Task requirements
Could you set down exactly the lines of the data below, starting at the one that holds "if negb same then Some (None, p)" and ending at the one that holds "if 2 <=? revision then", both included, and only those?

--- Records shown ---

(* ===== verification/Acpi.v ===== *)
(** * ACPI tables

    Models arch/i386/cpu/acpi.c: the search for the root pointer in the BIOS
    areas, the walk over the RSDT, and the parser of the MADT with the
    queries on what it found.

    The bytes of the tables are [mem], by physical address. The code reads them
    through the page tables of [Paging], in which [acpi_map_physical_const] maps
    the pages of a table first; a read without a translation is a fault, [None]. *)

From S2P Require Import Prelude Cpu Pmm BuddyProofs FrameAlloc Paging PagingProofs.

(** ** The search for a table *)

Module Tables.

Definition ACPI_RSDP_SIGNATURE : list Z := [82; 83; 68; 32; 80; 84; 82; 32].
Definition ACPI_MADT_SIGNATURE : list Z := [65; 80; 73; 67].
Definition ACPI_RSDT_SIGNATURE : list Z := [82; 83; 68; 84].
Definition ACPI_RSDP_SCAN_ALIGN : Z := 16.
Definition ACPI_BDA_EBDA_PTR_PHYS : Z := 0x40E.
Definition ACPI_BIOS_SCAN_START : Z := 0xE0000.
Definition ACPI_BIOS_SCAN_END : Z := 0x100000.
Definition ACPI_LOW_MEM_END : Z := 0x100000.
Definition sizeof_rsdp : Z := 36.
Definition sizeof_sdt_header : Z := 36.

Definition pde_flags : PageDirectoryEntry := mkPde 1 1 0 0 0 0 0 0 0 0 0.
Definition pte_flags : PageTableEntry := mkPte 1 1 0 0 0 0 0 0 0 0 0.

(** *** Reading

    [rd p] is the byte at pointer [p], or a fault. *)

Definition load16 (rd : Z -> option Z) (p : Z) : option Z := x ← rd p; y ← rd (p + 1); Some (x + y * 2 ^ 8).
Definition load32 (rd : Z -> option Z) (p : Z) : option Z := x ← load16 rd p; y ← load16 rd (p + 2); Some (x + y * 2 ^ 16).
Definition load64 (rd : Z -> option Z) (p : Z) : option Z := x ← load32 rd p; y ← load32 rd (p + 4); Some (x + y * 2 ^ 32).

Fixpoint byte_sum (rd : Z -> option Z) (ptr : Z) (n : nat) : option Z :=
  match n with O => Some 0 | S n => b ← rd ptr; s ← byte_sum rd (ptr + 1) n; Some (u8 (b + s)) end.

Definition acpi_checksum_is_valid (rd : Z -> option Z) (ptr length : Z) : option bool :=
  if length =? 0 then Some false else s ← byte_sum rd ptr (Z.to_nat length); Some (s =? 0).

Fixpoint acpi_signature_matches (rd : Z -> option Z) (ptr : Z) (signature : list Z) : option bool :=
  match signature with
  | [] => Some true
  | c :: signature => b ← rd ptr; if negb (b =? c) then Some false else acpi_signature_matches rd (ptr + 1) signature
  end.

(** *** Mapping *)

(** One turn per page of the physical memory. *)
Definition map_fuel : nat := Z.to_nat (2 ^ 20).

Section mapping.
  Context {A : Type} `{FrameAllocator A} (realtime : bool).

Fixpoint map_loop (fuel : nat) (map_virt map_phys virt_end : Z) (p : paging A) : option (bool * paging A) :=
  if virt_end <? map_virt then Some (true, p)
  else
    match fuel with
    | O => None
    | S fuel =>
      '(ok, p) ← (if paging_is_mapped map_virt p then Some (true, p)
                  else paging_map_page realtime map_virt map_phys pde_flags pte_flags p);
      if negb ok then Some (false, p)
      else if 0xFFFFF000 <=? map_phys then Some (true, p)
      else map_loop fuel (map_virt ⊞ 4096) (map_phys ⊞ 4096) virt_end p
    end.

(** [None] of the inner option is the null pointer. *)
Definition acpi_map_physical_const (physical_address size : Z) (p : paging A) : option (option Z * paging A) :=
  if size =? 0 then Some (None, p)
  else
    let virt_start := physical_address ⊞ KERNEL_VIRTUAL_BASE in
    let virt_end := virt_start ⊞ (size - 1) in
    if physical_address <? ACPI_LOW_MEM_END then Some (Some virt_start, p)
    else
      let map_phys := Z.land physical_address 0xFFFFF000 in
      let map_virt := map_phys ⊞ KERNEL_VIRTUAL_BASE in
      '(ok, p) ← map_loop map_fuel map_virt map_phys virt_end p;
      Some (if (ok : bool) then Some virt_start else None, p).

(** A table that crosses physical 1 GiB wraps in the window: no page of it is
    mapped, and the pointer is returned all the same. *)
Lemma map_across_window size p :
  4096 < size < 2 ^ 30 -> acpi_map_physical_const 0x3FFFF000 size p = Some (Some 0xFFFFF000, p).
Proof.
  intros Hs. unfold acpi_map_physical_const. rewrite (proj2 (Z.eqb_neq size 0)) by lia.
  change (0x3FFFF000 ⊞ KERNEL_VIRTUAL_BASE) with 0xFFFFF000. change (0x3FFFF000 <? ACPI_LOW_MEM_END) with false.
  change (Z.land 0x3FFFF000 0xFFFFF000) with 0x3FFFF000. change (0x3FFFF000 ⊞ KERNEL_VIRTUAL_BASE) with 0xFFFFF000.
  assert (Hw : 0xFFFFF000 ⊞ (size - 1) = size - 4097).
  { unfold add32, u32. symmetry. apply Z.mod_unique with (q := 1); lia. }
  cbv zeta. rewrite Hw. generalize map_fuel. intros fuel. destruct fuel; cbn [map_loop]; by rewrite (proj2 (Z.ltb_lt (size - 4097) 0xFFFFF000)) by lia.
Qed.

End mapping.

(** *** The search *)

Section search.
  Context {A : Type} `{FrameAllocator A} (realtime : bool) (mem : Z -> Z).
  Implicit Types p : paging A.
  Local Abbreviation map_const := (acpi_map_physical_const realtime).

(** A byte through the page tables. *)
Definition reader p (ptr : Z) : option Z := mem <$> paging_get_physical_address (u32 ptr) p.

Definition acpi_read_ebda_base_physical p : option (Z * paging A) :=
  '(bda_ptr, p) ← map_const ACPI_BDA_EBDA_PTR_PHYS 2 p;
  match bda_ptr with
  | None => Some (0, p)
  | Some ptr => x ← reader p ptr; y ← reader p (ptr + 1); Some (Z.shiftl (Z.lor x (Z.shiftl y 8)) 4, p)
  end.

(** One candidate of the scan: the pointer if it is a root pointer. *)
Definition candidate (addr : Z) p : option (option Z * paging A) :=
  '(ptr, p) ← map_const addr sizeof_rsdp p;
  match ptr with
  | None => Some (None, p)
  | Some ptr =>
    same ← acpi_signature_matches (reader p) ptr ACPI_RSDP_SIGNATURE;
    if negb same then Some (None, p)
    else
      valid ← acpi_checksum_is_valid (reader p) ptr 20;
      if negb valid then Some (None, p)
      else
        revision ← reader p (ptr + 15);
        if 2 <=? revision then
          rsdp_length ← load32 (reader p) (ptr + 20);
          if rsdp_length <? sizeof_rsdp then Some (None, p)
          else
            '(ptr, p) ← map_const addr rsdp_length p;
            match ptr with
            | None => Some (None, p)
            | Some ptr =>
              valid ← acpi_checksum_is_valid (reader p) ptr rsdp_length;
              Some (if negb valid then None else Some ptr, p)
            end
        else Some (Some ptr, p)
  end.

Fixpoint acpi_find_rsdp_in_range (fuel : nat) (addr end_phys : Z) p : option (option Z * paging A) :=
  if addr + sizeof_rsdp <=? end_phys then
    match fuel with
    | O => None
    | S fuel =>
      '(found, p) ← candidate addr p;
      match found with
      | Some ptr => Some (Some ptr, p)
      | None => acpi_find_rsdp_in_range fuel (addr + ACPI_RSDP_SCAN_ALIGN) end_phys p
      end
    end
  else Some (None, p).

(** The BIOS area has 8192 paragraphs. *)
Definition scan_fuel : nat := Z.to_nat 8192.

Definition acpi_find_rsdp p : option (option Z * paging A) :=
  '(ebda_base, p) ← acpi_read_ebda_base_physical p;
  '(found, p) ← (if (0x80000 <=? ebda_base) && (ebda_base <? ACPI_BIOS_SCAN_END)
                 then acpi_find_rsdp_in_range scan_fuel ebda_base (ebda_base + 1024) p else Some (None, p));
  match found with
  | Some rsdp => Some (Some rsdp, p)
  | None => acpi_find_rsdp_in_range scan_fuel ACPI_BIOS_SCAN_START ACPI_BIOS_SCAN_END p
  end.

Definition acpi_map_sdt_full (physical_address : Z) p : option (option Z * paging A) :=
  '(header, p) ← map_const physical_address sizeof_sdt_header p;
  match header with
  | None => Some (None, p)
  | Some header =>
    length ← load32 (reader p) (header + 4);
    if length <? sizeof_sdt_header then Some (None, p) else map_const physical_address length p
  end.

---

Answer to this task
    if negb same then Some (None, p)
    else
      valid ← acpi_checksum_is_valid (reader p) ptr 20;
      if negb valid then Some (None, p)
      else
        revision ← reader p (ptr + 15);
        if 2 <=? revision then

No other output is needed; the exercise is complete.